Still, homeowner equity is down by more than half from 2005, and even with the dramatic rise in the stock market since the March 2009 low, homeowner net worth is still $10 trillion lower than it was in 2007 ($64.5 trillion in 2007 and $54.2 trillion at the end of 2009).

Even though consumer credit and mortgage debt has declined, it has fallen by very modest amounts: where households had $14.4 trillion in liabilities at the start of 2008, they now have about $14 trillion. That decline is certainly welcome news to debt-laden households, but it pales compared to the $7 trillion lost in home equity and the $5 trillion decline in financial assets ($50.7 trillion in 2007, and $45.1 trillion at the end of 2009).

Clearly, the big news is not that U.S. households have reduced their debt by a modest amount. The big news is that they have stopped adding trillions of dollars in new debt as they did during the housing bubble.
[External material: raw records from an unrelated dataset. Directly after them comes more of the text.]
Definition path_ok (path : bytes) : Prop := exists segs, parseJSONPath path = Ok segs.

Definition column_shape (c : ColumnDef) : Prop :=
  storable_type (col_Type c) /\ (col_PK c = true -> col_Type c = TypeInteger \/ col_Type c = TypeText).

Definition item_shape (it : selectItem) : Prop :=
  match it with selectExtract _ path => path_ok path | _ => True end.

Definition pred_shape (w : pred) : Prop :=
  match w with predExtract _ path _ => path_ok path | _ => True end.

Definition parts_shape (st : stmt) : Prop :=
  match st with
  | createTableStmt _ cols => pkCount cols = 1%nat /\ Forall column_shape cols
  | insertStmt _ _ values => values <> []
  | selectStmt _ items ws => items <> [] /\ Forall item_shape items /\ Forall pred_shape ws
  | updateStmt _ sets ws => sets <> [] /\ Forall pred_shape ws
  | deleteStmt _ ws => Forall pred_shape ws
  | createIndexStmt _ _ _ path => path = [] \/ path_ok path
  | _ => True
  end.

Record stmt_shape (st : stmt) : Prop := {
  shape_names : Forall no_slash (stmt_names st);
  shape_params : numbered 0 (stmt_exprs st) (param_count (stmt_exprs st));
  shape_ints : Forall expr_ok (stmt_exprs st);
  shape_parts : parts_shape st;
}.

(** * Weakest preconditions *)

Definition wp {A} (m : PM A) (Q : A -> parser -> Prop) (p : parser) : Prop :=
  exists r, m p = Some r /\ match r with Err e => e = ErrSQL | Ok (x, p') => Q x p' end.

Lemma wp_ret {A} (x : A) Q p : Q x p -> wp (pret x) Q p.
Proof. intros H. by eexists. Qed.

Lemma wp_fail {A} (Q : A -> parser -> Prop) p : wp (pfail ErrSQL) Q p.
Proof. by eexists. Qed.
Happy Days Aren't Quite Back Yet


Some observers have heralded the stabilization of house prices as evidence that "the bottom in real estate is in." As DailyFinance reported recently, price increases are modest at best in most markets, and housing values are still declining in some markets.

Even with a rising stock market and stabilizing home prices, household collateral (home equity and financial assets) is still down by over $10 trillion from 2007.

While many pundits were ready to declare "happy days are here again" because consumer spending rose slightly in February and new home sales logged a sharp rise, the deleveraging painted by the statistics for home equity, net worth and household liabilities reveal that U.S. households are far from rebuilding the equity and collateral needed for a sustained rise in new consumer debt.